Some entries follow. Reproduce exactly the lines starting at the one with "else if endpoint_incomplete i then" and stopping after the one with "Some ctx =>".

_Material for this task_
<<<<

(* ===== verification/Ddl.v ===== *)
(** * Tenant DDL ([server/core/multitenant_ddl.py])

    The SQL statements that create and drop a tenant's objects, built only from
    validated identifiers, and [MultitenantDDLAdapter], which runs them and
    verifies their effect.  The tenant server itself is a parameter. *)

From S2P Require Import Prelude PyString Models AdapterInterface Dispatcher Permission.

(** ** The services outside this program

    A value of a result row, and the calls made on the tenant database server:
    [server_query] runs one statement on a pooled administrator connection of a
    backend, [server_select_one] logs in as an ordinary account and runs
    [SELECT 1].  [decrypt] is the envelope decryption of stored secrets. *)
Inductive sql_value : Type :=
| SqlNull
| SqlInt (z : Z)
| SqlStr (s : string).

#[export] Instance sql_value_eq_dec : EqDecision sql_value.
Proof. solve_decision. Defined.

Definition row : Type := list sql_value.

>>>>
<<<<

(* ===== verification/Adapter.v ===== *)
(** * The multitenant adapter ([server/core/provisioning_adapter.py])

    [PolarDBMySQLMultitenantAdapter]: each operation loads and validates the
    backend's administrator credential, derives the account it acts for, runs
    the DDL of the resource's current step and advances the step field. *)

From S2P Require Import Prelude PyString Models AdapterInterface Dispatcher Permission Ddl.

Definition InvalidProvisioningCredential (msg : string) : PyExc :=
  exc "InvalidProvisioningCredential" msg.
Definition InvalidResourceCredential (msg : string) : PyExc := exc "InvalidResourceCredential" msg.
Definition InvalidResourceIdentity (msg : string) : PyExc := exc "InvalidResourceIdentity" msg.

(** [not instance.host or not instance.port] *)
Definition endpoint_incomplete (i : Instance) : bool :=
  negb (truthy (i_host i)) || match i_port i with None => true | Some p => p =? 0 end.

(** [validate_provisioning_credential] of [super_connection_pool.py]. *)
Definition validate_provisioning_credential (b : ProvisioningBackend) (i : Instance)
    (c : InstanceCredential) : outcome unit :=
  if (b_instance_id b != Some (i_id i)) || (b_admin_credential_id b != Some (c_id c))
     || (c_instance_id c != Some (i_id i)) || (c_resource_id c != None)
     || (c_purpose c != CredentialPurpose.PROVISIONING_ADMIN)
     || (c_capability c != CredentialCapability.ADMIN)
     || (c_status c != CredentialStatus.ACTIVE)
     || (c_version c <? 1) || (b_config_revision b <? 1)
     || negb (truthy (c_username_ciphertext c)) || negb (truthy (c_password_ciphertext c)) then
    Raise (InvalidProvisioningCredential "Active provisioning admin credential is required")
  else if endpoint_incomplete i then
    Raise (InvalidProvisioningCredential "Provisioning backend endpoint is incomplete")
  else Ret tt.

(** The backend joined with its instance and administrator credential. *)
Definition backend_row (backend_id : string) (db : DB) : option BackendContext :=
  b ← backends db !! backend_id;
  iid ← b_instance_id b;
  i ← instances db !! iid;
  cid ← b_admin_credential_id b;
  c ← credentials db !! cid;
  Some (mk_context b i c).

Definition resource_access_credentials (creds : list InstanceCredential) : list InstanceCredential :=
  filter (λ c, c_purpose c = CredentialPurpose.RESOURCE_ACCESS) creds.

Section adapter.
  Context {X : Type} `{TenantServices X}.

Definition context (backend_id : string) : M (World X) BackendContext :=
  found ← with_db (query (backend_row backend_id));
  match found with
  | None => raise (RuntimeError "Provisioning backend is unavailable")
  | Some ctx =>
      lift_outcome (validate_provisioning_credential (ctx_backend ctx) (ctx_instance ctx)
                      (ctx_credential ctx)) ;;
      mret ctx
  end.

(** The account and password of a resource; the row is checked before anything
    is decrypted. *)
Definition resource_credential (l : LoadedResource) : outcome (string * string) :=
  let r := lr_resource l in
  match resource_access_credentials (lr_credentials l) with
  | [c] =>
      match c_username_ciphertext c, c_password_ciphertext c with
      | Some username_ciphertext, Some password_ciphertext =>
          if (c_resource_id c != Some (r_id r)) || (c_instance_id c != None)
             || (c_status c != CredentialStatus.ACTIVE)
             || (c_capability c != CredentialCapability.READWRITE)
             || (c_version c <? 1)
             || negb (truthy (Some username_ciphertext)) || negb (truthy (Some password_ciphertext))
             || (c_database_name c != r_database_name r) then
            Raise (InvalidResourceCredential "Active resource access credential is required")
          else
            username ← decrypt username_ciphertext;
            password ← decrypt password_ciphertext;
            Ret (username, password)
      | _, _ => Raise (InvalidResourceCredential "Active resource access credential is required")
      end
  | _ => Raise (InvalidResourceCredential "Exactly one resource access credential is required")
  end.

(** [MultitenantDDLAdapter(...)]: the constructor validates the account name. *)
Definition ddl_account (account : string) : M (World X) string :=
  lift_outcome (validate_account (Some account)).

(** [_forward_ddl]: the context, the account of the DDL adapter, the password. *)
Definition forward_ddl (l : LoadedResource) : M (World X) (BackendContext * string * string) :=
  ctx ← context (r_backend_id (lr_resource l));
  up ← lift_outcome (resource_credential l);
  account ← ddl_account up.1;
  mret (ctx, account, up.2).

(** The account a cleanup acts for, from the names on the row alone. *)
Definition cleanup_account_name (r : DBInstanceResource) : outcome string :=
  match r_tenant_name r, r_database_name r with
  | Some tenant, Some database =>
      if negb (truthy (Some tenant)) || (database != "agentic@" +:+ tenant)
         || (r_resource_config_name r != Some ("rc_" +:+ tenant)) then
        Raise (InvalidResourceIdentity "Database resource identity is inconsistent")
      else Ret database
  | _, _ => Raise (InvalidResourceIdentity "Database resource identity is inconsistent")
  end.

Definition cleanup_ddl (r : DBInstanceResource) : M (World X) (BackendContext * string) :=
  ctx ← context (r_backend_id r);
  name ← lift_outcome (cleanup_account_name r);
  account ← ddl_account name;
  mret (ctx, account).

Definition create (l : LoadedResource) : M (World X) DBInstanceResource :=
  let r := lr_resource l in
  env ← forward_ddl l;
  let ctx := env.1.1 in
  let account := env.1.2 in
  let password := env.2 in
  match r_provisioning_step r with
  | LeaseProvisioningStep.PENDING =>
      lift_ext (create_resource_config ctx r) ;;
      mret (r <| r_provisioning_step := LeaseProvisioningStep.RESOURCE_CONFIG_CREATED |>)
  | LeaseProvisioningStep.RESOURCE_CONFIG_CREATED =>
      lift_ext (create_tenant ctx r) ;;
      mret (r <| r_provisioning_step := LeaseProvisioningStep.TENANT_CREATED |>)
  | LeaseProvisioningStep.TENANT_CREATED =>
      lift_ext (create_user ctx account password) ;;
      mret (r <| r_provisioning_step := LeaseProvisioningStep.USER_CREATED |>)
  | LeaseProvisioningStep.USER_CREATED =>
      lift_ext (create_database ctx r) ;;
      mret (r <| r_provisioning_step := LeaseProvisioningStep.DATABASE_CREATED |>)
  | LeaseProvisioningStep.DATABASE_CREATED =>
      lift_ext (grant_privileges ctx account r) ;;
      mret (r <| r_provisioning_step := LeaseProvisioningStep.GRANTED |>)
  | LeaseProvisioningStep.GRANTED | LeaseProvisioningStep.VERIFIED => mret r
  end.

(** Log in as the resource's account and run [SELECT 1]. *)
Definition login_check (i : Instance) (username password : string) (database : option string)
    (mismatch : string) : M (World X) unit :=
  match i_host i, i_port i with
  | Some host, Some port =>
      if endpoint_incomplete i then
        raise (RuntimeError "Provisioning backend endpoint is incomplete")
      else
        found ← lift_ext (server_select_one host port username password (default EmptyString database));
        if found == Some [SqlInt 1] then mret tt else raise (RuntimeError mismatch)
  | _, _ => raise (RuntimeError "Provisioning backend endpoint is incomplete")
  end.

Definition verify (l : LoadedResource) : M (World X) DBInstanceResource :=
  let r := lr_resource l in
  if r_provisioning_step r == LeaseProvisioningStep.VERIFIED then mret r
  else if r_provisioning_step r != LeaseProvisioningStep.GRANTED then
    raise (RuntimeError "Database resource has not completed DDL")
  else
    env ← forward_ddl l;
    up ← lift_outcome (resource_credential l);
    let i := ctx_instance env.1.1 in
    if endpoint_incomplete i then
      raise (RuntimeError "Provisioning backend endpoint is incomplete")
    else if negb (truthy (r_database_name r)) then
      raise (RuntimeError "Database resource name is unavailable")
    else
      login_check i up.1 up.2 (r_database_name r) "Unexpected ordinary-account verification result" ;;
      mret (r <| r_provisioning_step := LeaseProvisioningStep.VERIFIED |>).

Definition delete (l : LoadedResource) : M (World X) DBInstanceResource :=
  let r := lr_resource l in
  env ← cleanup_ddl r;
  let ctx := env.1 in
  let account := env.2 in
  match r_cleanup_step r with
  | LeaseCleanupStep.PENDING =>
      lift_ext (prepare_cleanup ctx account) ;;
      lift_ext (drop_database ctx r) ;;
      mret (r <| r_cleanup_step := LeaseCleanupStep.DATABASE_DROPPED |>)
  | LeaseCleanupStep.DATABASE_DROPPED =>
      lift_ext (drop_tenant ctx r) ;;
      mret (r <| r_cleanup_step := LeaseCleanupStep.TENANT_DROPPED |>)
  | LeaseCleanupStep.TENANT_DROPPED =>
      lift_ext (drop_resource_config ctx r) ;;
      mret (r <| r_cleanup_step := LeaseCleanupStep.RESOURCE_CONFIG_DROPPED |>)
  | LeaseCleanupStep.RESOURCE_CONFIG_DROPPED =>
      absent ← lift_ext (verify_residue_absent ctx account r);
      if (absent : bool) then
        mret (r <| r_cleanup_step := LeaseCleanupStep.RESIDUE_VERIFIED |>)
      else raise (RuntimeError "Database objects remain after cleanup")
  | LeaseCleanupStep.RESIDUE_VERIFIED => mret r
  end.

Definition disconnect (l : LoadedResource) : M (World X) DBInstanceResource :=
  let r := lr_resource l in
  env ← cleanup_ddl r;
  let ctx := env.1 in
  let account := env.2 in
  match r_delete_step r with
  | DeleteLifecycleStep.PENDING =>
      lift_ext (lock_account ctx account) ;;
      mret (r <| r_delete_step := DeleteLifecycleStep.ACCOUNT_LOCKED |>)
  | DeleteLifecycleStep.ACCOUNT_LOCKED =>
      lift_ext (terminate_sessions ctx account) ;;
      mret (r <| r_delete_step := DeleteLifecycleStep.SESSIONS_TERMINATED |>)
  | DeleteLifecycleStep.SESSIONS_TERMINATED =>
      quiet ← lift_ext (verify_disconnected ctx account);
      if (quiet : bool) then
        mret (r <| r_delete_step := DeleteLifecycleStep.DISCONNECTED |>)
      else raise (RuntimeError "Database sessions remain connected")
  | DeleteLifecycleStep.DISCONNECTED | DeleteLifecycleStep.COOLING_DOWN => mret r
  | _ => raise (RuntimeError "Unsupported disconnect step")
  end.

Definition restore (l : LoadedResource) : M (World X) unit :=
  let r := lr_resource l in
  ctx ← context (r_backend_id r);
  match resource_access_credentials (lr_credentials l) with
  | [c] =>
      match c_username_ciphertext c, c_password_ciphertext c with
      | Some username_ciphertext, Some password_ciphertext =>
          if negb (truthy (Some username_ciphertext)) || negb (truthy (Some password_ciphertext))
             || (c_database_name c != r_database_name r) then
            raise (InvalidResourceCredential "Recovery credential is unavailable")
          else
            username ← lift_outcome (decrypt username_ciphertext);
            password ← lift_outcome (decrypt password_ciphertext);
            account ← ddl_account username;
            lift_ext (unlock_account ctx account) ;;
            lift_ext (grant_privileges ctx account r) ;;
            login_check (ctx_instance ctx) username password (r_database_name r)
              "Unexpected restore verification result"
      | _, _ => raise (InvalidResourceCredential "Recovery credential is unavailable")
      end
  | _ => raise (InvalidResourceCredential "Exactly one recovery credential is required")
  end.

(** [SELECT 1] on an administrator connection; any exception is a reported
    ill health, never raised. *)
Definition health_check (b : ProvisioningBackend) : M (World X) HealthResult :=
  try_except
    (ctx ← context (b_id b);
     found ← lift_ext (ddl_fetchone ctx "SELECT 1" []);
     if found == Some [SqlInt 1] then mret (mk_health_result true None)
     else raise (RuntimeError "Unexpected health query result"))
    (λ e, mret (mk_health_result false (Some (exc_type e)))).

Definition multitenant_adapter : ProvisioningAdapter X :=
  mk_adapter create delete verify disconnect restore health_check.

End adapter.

>>>>

_Task response_
  else if endpoint_incomplete i then
    Raise (InvalidProvisioningCredential "Provisioning backend endpoint is incomplete")
  else Ret tt.

(** The backend joined with its instance and administrator credential. *)
Definition backend_row (backend_id : string) (db : DB) : option BackendContext :=
  b ← backends db !! backend_id;
  iid ← b_instance_id b;
  i ← instances db !! iid;
  cid ← b_admin_credential_id b;
  c ← credentials db !! cid;
  Some (mk_context b i c).

Definition resource_access_credentials (creds : list InstanceCredential) : list InstanceCredential :=
  filter (λ c, c_purpose c = CredentialPurpose.RESOURCE_ACCESS) creds.

Section adapter.
  Context {X : Type} `{TenantServices X}.

Definition context (backend_id : string) : M (World X) BackendContext :=
  found ← with_db (query (backend_row backend_id));
  match found with
  | None => raise (RuntimeError "Provisioning backend is unavailable")
  | Some ctx =>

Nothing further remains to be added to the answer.